The paper investigates how shared quantum entanglement can be used to improve coordination in a distributed system consisting of two identical servers that must simultaneously handle a continuously available, preemptible baseline task and incoming customer requests that arrive in pairs. The baseline task yields output according to a function T(t) that is assumed to be differentiable, increasing, and strictly convex – meaning that longer uninterrupted processing periods generate disproportionately more work (e.g., due to setup costs or learning curves). Customer pairs arrive according to a Poisson process with rate λ; each request’s service time is an independent exponential random variable with mean 1/µ. Each server has an infinite‑capacity FIFO queue and follows an FCFS discipline.
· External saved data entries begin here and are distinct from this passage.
(** * Lifeboard data-ingestion engine: a shallow embedding of the sync code

    The development follows the backend sources
    [services/dataIngestion/BaseConnector.js], [LimitlessConnector.js],
    [BeeConnector.js], [services/processing/DataProcessor.js],
    [services/storage/DatabaseManager.js] and the schema of [init.sql].

    JavaScript objects received from the remote APIs are records whose
    fields may be absent; asynchronous methods that read or write the
    PostgreSQL store are functions in a state-and-exception monad over the
    store; the remote APIs are functions from a request to a response. *)

From stdpp Require Import gmap strings list fin_maps.
From Stdlib Require Import ZArith Lia.

Set Warnings "-register-all".

Open Scope Z_scope.

(** ** JavaScript values *)

Module JS.

(** A property of a JSON object: not there ([undefined]), [null], or a
    value of the type the API documents for it. *)
Inductive field (A : Type) : Type :=
| Absent
| Null
| Val (a : A).
Arguments Absent {A}.
Arguments Null {A}.
Arguments Val {A} a.

(** Text that the code hands to [new Date(...)].  It is kept by what
    [Date] reads in it: the ISO date-time text of an instant (milliseconds
    since the epoch, as [toISOString] prints it), the date-only text
    [YYYY-MM-DD] of a day (days since the epoch), or any other text, which
    [Date] cannot parse. *)
Inductive jstext : Type :=
| IsoInstant (ms : Z)
| IsoDay (day : Z)
| Text (s : string).

Class Truthy (A : Type) := truthy : A -> bool.

#[export] Instance truthy_bool : Truthy bool := fun b => b.
#[export] Instance truthy_Z : Truthy Z := fun z => negb (z =? 0).
#[export] Instance truthy_nat : Truthy nat := fun n => negb (Nat.eqb n 0).
#[export] Instance truthy_string : Truthy string :=
  fun s => match s with EmptyString => false | _ => true end.
#[export] Instance truthy_jstext : Truthy jstext :=
  fun t => match t with Text s => truthy s | _ => true end.
#[export] Instance truthy_field {A} `{Truthy A} : Truthy (field A) :=
  fun x => match x with Val a => truthy a | _ => false end.
(** * Google Workspace admin scripts: inactivity classifier, action
    executors and the resumable groups audit

    A shallow embedding of the Apps Script sources

    - [Inactive users/Inactive users 180 days - Auto Run.js]  (module [AutoRun])
    - the license-first audit script                           (module [LicenseFirst])
    - [Inactive users/Suspend and Manage Licenses.js]          (module [ManageLicenses])
    - [Inactive users/Suspend Inactive Eplus Users.js]         (module [SuspendEplus])
    - [website/scripts/groups-batch.js]                        (module [GroupsBatch])

    together with the properties their specification states about them,
    and, after these, the main functions of the scripts, their license
    listing, exclusion rules, triggers and report summaries, and the
    Reports-only audit ([Licensing], [Exclusion], [Selection],
    [ManageLicensesMain], [SuspendEplusMain], [AutoRunMain],
    [LicenseFirstMain], [ReportsOnly], [Triggers], [GroupsReport]) with
    further properties of the code.

    Conventions of the embedding.
    - An instant ([Date], or the ISO string the Admin SDK returns for one) is
      the number of milliseconds since the epoch, a [Z]; [new Date(s).getTime()]
      is the identity on it.  An absent or empty field is [None].
    - A JavaScript object used as a dictionary is a [gmap string _]; the
      Script Properties store is a [gmap string string].
    - A paginated provider listing is the finite tree of what the provider
      answers to the successive page requests ([Listing]).
    - A provider call that can throw has an [Outcome]; the mutating calls
      an executor makes are collected in a trace. *)

From Stdlib Require Import ZArith String Ascii List Lia Bool.
From Stdlib Require Import Decimal DecimalString DecimalNat DecimalFacts.
From stdpp Require Import gmap strings list fin_maps.

Local Open Scope Z_scope.

(* ================================================================== *)
(** * Platform: the JavaScript and Apps Script built-ins the scripts use *)
(* ================================================================== *)

Module JS.

(** What a call that may throw does: it returns, or throws an error
    carrying [e.message]. *)
Inductive Outcome (A : Type) : Type :=
| Returns (a : A)
| Throws (message : string).
Arguments Returns {A} a.
Arguments Throws {A} message.
Lemma plot_forecast_of_the_empty_sample_is_an_index_error :
  exists garbage,
    Visualizer.plot_forecast Sample.viz Sample.forecast_ref
      Sample.history_ref 2026 "rf" (Some 2030) Sample.world
    = (Raise IndexError,
       with_heap (heap Sample.world ++ garbage) Sample.world).
Proof.
  apply (plot_forecast_of_no_history_is_an_index_error Sample.viz
           Sample.forecast_ref Sample.history_ref 2026 "rf" (Some 2030)
           Sample.world Sample.forecast Sample.history
           [VStr "2026Q1"; VStr "2026Q2"; VStr "2026Q3"; VStr "2026Q4"]
           (map VTimestamp
              [1767225600000000000; 1775001600000000000;
               1782864000000000000; 1790812800000000000])
           [VStr "2023Q3"; VStr "2023Q4"; VStr "2024Q1"; VStr "2024Q2";
            VStr "2024Q3"]
           (map VTimestamp
              [1688169600000000000; 1696118400000000000;
               1704067200000000000; 1711929600000000000;
               1719792000000000000])
           (Pandas.filter_rows [false; false; false; false; false]
              (Pandas.set_column "date"
                 (map VTimestamp
                    [1688169600000000000; 1696118400000000000;
                     1704067200000000000; 1711929600000000000;
                     1719792000000000000])
                 Sample.history)));
    reflexivity.
Defined.
(** * DevConsole - Content Workflow: the console's state logic

    A shallow embedding of the state updates of [DevConsole]
    (the React component of the repository): the log list kept by [addLog],
    the metric update of [updateSystem], the step rotation of [nextStep]
    and the advisor call of [handleSync], followed by the properties the
    specification states about them.

    Conventions.
    - A React state cell is a field of [ConsoleState]; a functional update
      [setX(prev => f prev)] is the function [f] applied to the field.
    - A handler is the closure of one render.  The only state it reads is
      the [isAiLoading] that [handleSync] tests: the constant its render
      captured, which is a parameter of [handleSync] and comes with the
      click that calls it.
    - JavaScript numbers are rationals ([Q]); every arithmetic operation
      that rounds in IEEE-754 double precision goes through the rounding
      operator [fl] of the class [Rounding], so that the theorems hold for
      every rounding that satisfies the laws listed there.
    - [Math.random()] and [Date.now()] are inputs: a draw is a number [r]
      with [0 <= r < 1], the clock is an integer number of milliseconds.
    - The built-in string functions [trim] and [toUpperCase] are the fields
      of the class [StringOps]; [ascii_ops] gives them on ASCII text. *)

From Stdlib Require Import ZArith List String Ascii Bool Lia.
From Stdlib Require Import QArith Qround Qminmax Qabs Lqa.
From Stdlib Require Import DecimalString DecimalZ.
Import ListNotations.

Open Scope Z_scope.

(** ** JavaScript built-ins used by the component *)

Module JS.
(** * nock.py: a Nock evaluator over Python tuples

    Shallow embedding of [src/nock.py] (a Python 2 module) and the
    properties of its noun constructor [_t], its axiomatic functions
    [_wut], [_lus], [_tis], its slot operator [_fas] and its reducer
    [_tar], together with the public wrappers [wut], [lus], [tis],
    [fas], [tar] that the module exports and that [_tar] itself
    recurses through.

    Modelling conventions.
    - A Python value is an integer, a tuple of values, or [None] (what a
      function body returns when it falls off its end).  The module is
      Python 2: an integer within the machine range, up to [sys.maxint],
      is of type [int], and an integer beyond it is a [long], which is no
      [int].  [isinstance(x, int)] is the test "x is an integer within
      the machine range", [isinstance(x, collections.Iterable)] the test
      "x is a tuple".  The type follows the magnitude: a [long] within
      the machine range, which only a caller writing [5L] can make and no
      operation of the module makes from what it is given, is outside the
      model.
    - A Python call either returns a value, raises an exception, or
      recurses deeper than the interpreter allows.  The last case is
      [Timeout]: every recursive function takes a [fuel : nat] that
      bounds the depth of its call tree.  None of the [except] clauses
      of the module catches it.
    - [_d] and [_indent] only feed the [logging] module and keep its
      indentation counter; they never change a result and are left out.
      The argument of [_d] is evaluated before the call, so [_r] is
      modelled: it raises on [None] and on a [long]. *)

From Stdlib Require Import ZArith List String Lia Bool Arith.
From Stdlib Require Import DecimalString.
Import ListNotations.
Local Open Scope Z_scope.

(** ** Python values *)

#[local] Set Warnings "-register-all".
Inductive pyval : Type :=
| PInt (z : Z)
| PTuple (l : list pyval)
| PNone.

Coercion PInt : Z >-> pyval.

Declare Scope py_scope.
Delimit Scope py_scope with py.
Notation "'<(' x , .. , y ')>'" :=
  (PTuple (@cons pyval x .. (@cons pyval y nil) ..))
  (at level 0, x at level 99, y at level 99) : py_scope.
Notation "<( )>" := (PTuple nil) (at level 0) : py_scope.
Open Scope py_scope.

(** The induction principle that reaches inside tuples. *)
Section PyvalInd.
Variable P : pyval -> Prop.
Hypothesis HInt : forall z, P (PInt z).
Hypothesis HNone : P PNone.
Hypothesis HTuple : forall l, Forall P l -> P (PTuple l).

Fixpoint pyval_ind' (v : pyval) : P v :=
  match v with
  | PInt z => HInt z
  | PNone => HNone
  | PTuple l =>
      HTuple l
        ((fix go (l : list pyval) : Forall P l :=
            match l with
            | [] => Forall_nil P
            | x :: xs => Forall_cons x (pyval_ind' x) (go xs)
            end) l)
  end.
End PyvalInd.

(** ** Outcomes of a call *)

Inductive exn : Type := TypeError | IndexError | ValueError.

Inductive res (A : Type) : Type :=
| Ok (a : A)
| Raise (e : exn)
| Timeout.
Arguments Ok {A} a.
Arguments Raise {A} e.
Arguments Timeout {A}.

Definition bind {A B} (m : res A) (k : A -> res B) : res B :=
  match m with
  | Ok a => k a
  | Raise e => Raise e
  | Timeout => Timeout
  end.

Notation "x <- m ;; k" := (bind m (fun x => k))
  (at level 61, m at next level, right associativity).
Notation "m ;;; k" := (bind m (fun _ => k))
  (at level 61, right associativity).

(** [try: m except TypeError: h]. *)
Definition try_TypeError {A} (m : res A) (h : res A) : res A :=
  match m with
  | Raise TypeError => h
  | _ => m
  end.

(** A call ended: it returned or raised, within the depth it was given. *)
Definition ended {A} (r : res A) : Prop := r <> Timeout.

(** A call crashed: it raised an exception. *)
Definition crashed {A} (r : res A) : Prop := exists e, r = Raise e.

(** ** Python operators on values *)

(** [a == b]: integers by value, tuples by length and element-wise,
    [None] only to itself, values of different kinds never. *)
Fixpoint py_eq (a b : pyval) : bool :=
  match a, b with
  | PInt x, PInt y => Z.eqb x y
  | PNone, PNone => true
  | PTuple l, PTuple m =>
      (fix eq_list (l m : list pyval) {struct l} : bool :=
         match l, m with
         | [], [] => true
         | x :: xs, y :: ys => py_eq x y && eq_list xs ys
         | _, _ => false
         end) l m
  | _, _ => false
  end.

(** [sys.maxint], on a 64-bit build of Python 2. *)
Definition sys_maxint : Z := 9223372036854775807.

(** [isinstance(x, int)]: an integer up to [sys.maxint] is an [int], an
    integer beyond it is a [long] and no [int]. *)
Definition is_int (x : pyval) : bool :=
  match x with
  | PInt z => (- sys_maxint - 1 <=? z) && (z <=? sys_maxint)
  | _ => false
  end.

(** [x[i]] *)
Definition getitem (x : pyval) (i : nat) : res pyval :=
  match x with
  | PTuple l =>
      match nth_error l i with
      | Some v => Ok v
      | None => Raise IndexError
      end
  | _ => Raise TypeError
  end.

(** [x % k], for an integer literal [k > 0] *)
Definition py_mod (x : pyval) (k : Z) : res pyval :=
  match x with
  | PInt z => Ok (PInt (z mod k))
  | _ => Raise TypeError
  end.

(** [x // k], for an integer literal [k > 0] *)
Definition py_floordiv (x : pyval) (k : Z) : res pyval :=
  match x with
  | PInt z => Ok (PInt (z / k))
  | _ => Raise TypeError
  end.

(** [x - k], for an integer literal [k] *)
Definition py_sub (x : pyval) (k : Z) : res pyval :=
  match x with
  | PInt z => Ok (PInt (z - k))
  | _ => Raise TypeError
  end.

(** ** Noun construction: [_aorc] and [_t] *)

(** [_aorc] and [_t] call each other.  [_aorc] is the fixpoint over the
    value, and [_t] over the argument list [lst] sits inside it; the
    definition of [_t] below repeats that inner function under its own
    name.  With no argument at all, neither length test of [_t] holds and
    [lst[0]] raises [IndexError]. *)
Fixpoint _aorc (a : pyval) : res pyval :=
  match a with
  | PTuple l =>
      (fix _t (lst : list pyval) : res pyval :=
         match lst with
         | [] => Raise IndexError
         | [a] => x <- _aorc a ;; Ok <( x, 0 )>
         | [a; b] => x <- _aorc a ;; y <- _aorc b ;; Ok <( x, y )>
         | a :: rest => x <- _aorc a ;; y <- _t rest ;; Ok <( x, y )>
         end) l
  | _ => Ok a
  end.

Definition _t : list pyval -> res pyval :=
  fix _t (lst : list pyval) : res pyval :=
    match lst with
    | [] => Raise IndexError
    | [a] => x <- _aorc a ;; Ok <( x, 0 )>
    | [a; b] => x <- _aorc a ;; y <- _aorc b ;; Ok <( x, y )>
    | a :: rest => x <- _aorc a ;; y <- _t rest ;; Ok <( x, y )>
    end.

(** The argument list of a call that unpacks [x] with a star. *)
Definition star (x : pyval) : res (list pyval) :=
  match x with
  | PTuple l => Ok l
  | _ => Raise TypeError
  end.

(** ** Truth values and the axiomatic functions *)

Definition YES : Z := 0.
Definition NO : Z := 1.

Definition _wut (noun : pyval) : res pyval :=
  Ok (PInt (if is_int noun then NO else YES)).

(** [(1 + noun) if isinstance(noun, int) else noun]: a [long] is returned
    as it is, and [1 + sys.maxint] is a [long]. *)
Definition _lus (noun : pyval) : res pyval :=
  match noun with
  | PInt z => if is_int noun then Ok (PInt (1 + z)) else Ok noun
  | _ => Ok noun
  end.

Definition _tis (noun : pyval) : res pyval :=
  a <- getitem noun 0 ;;
  b <- getitem noun 1 ;;
  Ok (PInt (if py_eq a b then YES else NO)).

(** ** Rendering and the public wrappers *)

(** [repr] of an integer. *)
Definition repr (z : Z) : string := NilZero.string_of_int (Z.to_int z).

(** [_r]: an [int] renders as its digits, a tuple as its space-separated
    elements between brackets; a [long] and [None] are neither [int] nor
    iterable, and the loop over them raises [TypeError]. *)
Fixpoint _r (noun : pyval) : res string :=
  match noun with
  | PInt z => if is_int noun then Ok (repr z) else Raise TypeError
  | PTuple l =>
      parts <- (fix each (l : list pyval) : res (list string) :=
                  match l with
                  | [] => Ok []
                  | i :: rest => s <- _r i ;; ss <- each rest ;; Ok (s :: ss)
                  end) l ;;
      Ok ("[" ++ String.concat " " parts ++ "]")%string
  | PNone => Raise TypeError
  end.

(** [_public(original_func, formatter)]: render the argument for the log,
    call, render the result for the log, return the result. *)
Definition _public (original_func : pyval -> res pyval) (noun : pyval)
  : res pyval :=
  _r noun ;;;
  result <- original_func noun ;;
  _r result ;;;
  Ok result.

Definition wut : pyval -> res pyval := _public _wut.
Definition lus : pyval -> res pyval := _public _lus.
Definition tis : pyval -> res pyval := _public _tis.

(** ** Slot addressing: [_fas] *)

(** [def _fas((n, noun))]: the parameter unpacks a pair.  The whole body
    after the normalisation of [noun] sits in [try: ... except TypeError:
    return noun]. *)
Fixpoint _fas (fuel : nat) (arg : pyval) : res pyval :=
  match fuel with
  | O => Timeout
  | S fuel =>
      match arg with
      | PTuple [n; noun] =>
          noun <- _aorc noun ;;
          try_TypeError
            (if py_eq n 1 then Ok noun
             else if py_eq n 2 then getitem noun 0
             else if py_eq n 3 then getitem noun 1
             else
               m <- py_mod n 2 ;;
               if py_eq m 0 then
                 h <- py_floordiv n 2 ;;
                 inner <- _fas fuel <( h, noun )> ;;
                 _fas fuel <( 2, inner )>
               else
                 m <- py_mod n 2 ;;
                 if py_eq m 1 then
                   p <- py_sub n 1 ;;
                   h <- py_floordiv p 2 ;;
                   inner <- _fas fuel <( h, noun )> ;;
                   _fas fuel <( 3, inner )>
                 else Ok noun)
            (Ok noun)
      | PTuple _ => Raise ValueError
      | _ => Raise TypeError
      end
  end.

Definition fas (fuel : nat) : pyval -> res pyval := _public (_fas fuel).

(** ** The reducer: [_tar] *)

Definition OP_FAS : Z := 0.
Definition OP_CON : Z := 1.
Definition OP_TAR : Z := 2.
Definition OP_WUT : Z := 3.
Definition OP_LUS : Z := 4.
Definition OP_TIS : Z := 5.
Definition OP_IF : Z := 6.
Definition OP_H07 : Z := 7.
Definition OP_H08 : Z := 8.
Definition OP_H09 : Z := 9.
Definition OP_H10 : Z := 10.

(** The body of [_tar] from [with _indent():] on: the dispatch on [op],
    over the reducer [tar] and the slot functions it calls one level down.
    When no opcode test holds the body ends without a [return]: the call
    returns [None]. *)
Definition tar_dispatch (_fas fas tar : pyval -> res pyval)
  (subj op obj : pyval) : res pyval :=
  w <- _wut op ;;
  if py_eq w YES then
    x <- tar <( subj, op )> ;;
    y <- tar <( subj, obj )> ;;
    Ok <( x, y )>
  else if py_eq op OP_FAS then
    fas <( obj, subj )>
  else if py_eq op OP_CON then
    Ok obj
  else if py_eq op OP_TAR then
    b <- _fas <( 2, obj )> ;;
    c <- _fas <( 3, obj )> ;;
    s <- tar <( subj, b )> ;;
    f <- tar <( subj, c )> ;;
    tar <( s, f )>
  else if py_eq op OP_WUT then
    r <- tar <( subj, obj )> ;; wut r
  else if py_eq op OP_LUS then
    r <- tar <( subj, obj )> ;; lus r
  else if py_eq op OP_TIS then
    r <- tar <( subj, obj )> ;; tis r
  else if py_eq op OP_IF then
    let a := subj in
    b <- _fas <( 2, obj )> ;;
    c <- _fas <( 6, obj )> ;;
    d <- _fas <( 7, obj )> ;;
    tar <( a, 2, <( 0, 1 )>, 2, <( 1, c, d )>, <( 1, 0 )>, 2,
           <( 1, 2, 3 )>, <( 1, 0 )>, 4, 4, b )>
  else if py_eq op OP_H07 then
    b <- _fas <( 2, obj )> ;;
    c <- _fas <( 3, obj )> ;;
    tar <( subj, 2, b, 1, c )>
  else if py_eq op OP_H08 then
    b <- _fas <( 2, obj )> ;;
    c <- _fas <( 3, obj )> ;;
    tar <( subj, 7, <( <( 7, <( 0, 1 )>, b )>, 0, 1 )>, c )>
  else if py_eq op OP_H09 then
    b <- _fas <( 2, obj )> ;;
    c <- _fas <( 3, obj )> ;;
    tar <( subj, 7, c, 2, <( 0, 1 )>, 0, b )>
  else if py_eq op OP_H10 then
    hint <- _fas <( 2, obj )> ;;
    w <- _wut hint ;;
    if py_eq w YES then
      c <- _fas <( 2, hint )> ;;
      tar <( subj, 8, c, 7, <( 0, 3 )>, obj )>
    else
      c <- _fas <( 3, obj )> ;;
      tar <( subj, c )>
  else Ok PNone.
When a server’s queue is empty it works on the baseline task; otherwise it preempts the baseline task to serve customers.

Because the two routers that assign customers to servers are physically separated, real‑time communication is infeasible: the decision time scale (tens of microseconds) is far shorter than the round‑trip latency (sub‑millisecond to millisecond) over distances of order 10² km. Consequently, each router can only observe the service time of its own arriving request (X₁ for router A, X₂ for router B) and must decide locally whether to “split” the pair (send each request to a different server) or “bunch” them (send both to the same server). The long‑run fraction of split pairs is denoted p; the baseline throughput per server depends only on p, while the average customer waiting time W_q depends on which specific pairs are split.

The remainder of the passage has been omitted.